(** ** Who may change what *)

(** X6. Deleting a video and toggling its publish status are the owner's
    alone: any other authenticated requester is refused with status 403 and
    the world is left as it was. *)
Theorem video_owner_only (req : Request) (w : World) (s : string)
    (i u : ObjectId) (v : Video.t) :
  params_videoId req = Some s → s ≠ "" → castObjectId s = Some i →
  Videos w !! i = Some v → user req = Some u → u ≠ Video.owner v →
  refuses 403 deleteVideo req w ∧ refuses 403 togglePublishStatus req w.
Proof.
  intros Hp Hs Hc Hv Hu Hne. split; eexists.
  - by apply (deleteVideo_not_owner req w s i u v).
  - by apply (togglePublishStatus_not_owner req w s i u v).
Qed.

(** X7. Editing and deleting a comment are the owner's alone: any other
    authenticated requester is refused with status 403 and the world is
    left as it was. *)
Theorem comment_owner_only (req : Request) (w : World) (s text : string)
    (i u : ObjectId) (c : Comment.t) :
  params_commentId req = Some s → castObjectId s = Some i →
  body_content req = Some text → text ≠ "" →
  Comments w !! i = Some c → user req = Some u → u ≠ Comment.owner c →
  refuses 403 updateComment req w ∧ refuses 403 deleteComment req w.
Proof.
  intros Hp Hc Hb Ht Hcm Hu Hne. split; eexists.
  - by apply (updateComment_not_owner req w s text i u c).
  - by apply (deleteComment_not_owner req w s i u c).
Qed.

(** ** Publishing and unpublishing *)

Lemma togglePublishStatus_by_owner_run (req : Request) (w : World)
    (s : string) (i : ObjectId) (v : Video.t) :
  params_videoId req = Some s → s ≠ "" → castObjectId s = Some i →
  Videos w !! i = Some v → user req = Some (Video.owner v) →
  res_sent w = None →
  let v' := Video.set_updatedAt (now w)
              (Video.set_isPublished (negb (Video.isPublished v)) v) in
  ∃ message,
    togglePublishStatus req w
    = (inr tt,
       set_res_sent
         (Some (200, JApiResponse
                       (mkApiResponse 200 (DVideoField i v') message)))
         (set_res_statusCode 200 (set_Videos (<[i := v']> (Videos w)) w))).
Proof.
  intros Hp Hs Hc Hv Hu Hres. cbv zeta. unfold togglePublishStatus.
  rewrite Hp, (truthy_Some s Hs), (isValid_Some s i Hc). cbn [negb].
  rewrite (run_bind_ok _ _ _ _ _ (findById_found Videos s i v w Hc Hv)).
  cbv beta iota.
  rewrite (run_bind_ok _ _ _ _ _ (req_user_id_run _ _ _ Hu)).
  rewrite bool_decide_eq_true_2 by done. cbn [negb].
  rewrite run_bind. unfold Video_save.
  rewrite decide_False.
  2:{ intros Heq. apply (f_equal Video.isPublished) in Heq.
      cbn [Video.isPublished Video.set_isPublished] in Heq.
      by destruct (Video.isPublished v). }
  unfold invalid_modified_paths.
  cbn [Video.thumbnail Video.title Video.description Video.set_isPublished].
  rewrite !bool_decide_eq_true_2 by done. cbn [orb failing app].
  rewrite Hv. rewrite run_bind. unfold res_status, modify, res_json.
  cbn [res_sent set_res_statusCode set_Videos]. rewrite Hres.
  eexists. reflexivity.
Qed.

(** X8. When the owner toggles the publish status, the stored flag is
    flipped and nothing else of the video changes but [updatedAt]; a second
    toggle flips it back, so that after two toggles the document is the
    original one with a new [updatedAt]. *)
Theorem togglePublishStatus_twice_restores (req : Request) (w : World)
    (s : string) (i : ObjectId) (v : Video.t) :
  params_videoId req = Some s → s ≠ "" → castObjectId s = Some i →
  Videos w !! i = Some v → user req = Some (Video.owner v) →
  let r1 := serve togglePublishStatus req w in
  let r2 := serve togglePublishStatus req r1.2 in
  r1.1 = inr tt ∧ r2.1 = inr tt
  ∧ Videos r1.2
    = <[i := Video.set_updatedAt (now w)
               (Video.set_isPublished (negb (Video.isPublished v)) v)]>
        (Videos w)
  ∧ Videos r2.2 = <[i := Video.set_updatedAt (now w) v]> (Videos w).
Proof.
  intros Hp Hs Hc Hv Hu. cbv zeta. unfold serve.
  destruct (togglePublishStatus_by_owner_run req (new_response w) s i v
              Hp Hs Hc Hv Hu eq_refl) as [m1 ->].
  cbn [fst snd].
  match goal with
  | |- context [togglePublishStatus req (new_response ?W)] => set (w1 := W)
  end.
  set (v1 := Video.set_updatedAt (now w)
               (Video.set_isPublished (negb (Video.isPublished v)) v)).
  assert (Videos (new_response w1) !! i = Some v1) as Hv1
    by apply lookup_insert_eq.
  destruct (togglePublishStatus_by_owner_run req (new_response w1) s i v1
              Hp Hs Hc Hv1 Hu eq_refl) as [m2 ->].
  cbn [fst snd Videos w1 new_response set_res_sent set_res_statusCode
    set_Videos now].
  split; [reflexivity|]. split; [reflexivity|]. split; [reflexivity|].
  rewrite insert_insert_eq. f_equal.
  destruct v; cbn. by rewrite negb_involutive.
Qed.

▬▬▬▬▬▬▬▬▬▬

## Instructions for the task
Where the data above reaches the line holding "- by apply (deleteComment_not_owner", begin printing, and stop after the line holding "by destruct (Video.isPublished". Each line must be reproduced exactly, with nothing else added.

## Written answer
  - by apply (deleteComment_not_owner req w s i u c).
Qed.

(** ** Publishing and unpublishing *)

Lemma togglePublishStatus_by_owner_run (req : Request) (w : World)
    (s : string) (i : ObjectId) (v : Video.t) :
  params_videoId req = Some s → s ≠ "" → castObjectId s = Some i →
  Videos w !! i = Some v → user req = Some (Video.owner v) →
  res_sent w = None →
  let v' := Video.set_updatedAt (now w)
              (Video.set_isPublished (negb (Video.isPublished v)) v) in
  ∃ message,
    togglePublishStatus req w
    = (inr tt,
       set_res_sent
         (Some (200, JApiResponse
                       (mkApiResponse 200 (DVideoField i v') message)))
         (set_res_statusCode 200 (set_Videos (<[i := v']> (Videos w)) w))).
Proof.
  intros Hp Hs Hc Hv Hu Hres. cbv zeta. unfold togglePublishStatus.
  rewrite Hp, (truthy_Some s Hs), (isValid_Some s i Hc). cbn [negb].
  rewrite (run_bind_ok _ _ _ _ _ (findById_found Videos s i v w Hc Hv)).
  cbv beta iota.
  rewrite (run_bind_ok _ _ _ _ _ (req_user_id_run _ _ _ Hu)).
  rewrite bool_decide_eq_true_2 by done. cbn [negb].
  rewrite run_bind. unfold Video_save.
  rewrite decide_False.
  2:{ intros Heq. apply (f_equal Video.isPublished) in Heq.
      cbn [Video.isPublished Video.set_isPublished] in Heq.
      by destruct (Video.isPublished v). }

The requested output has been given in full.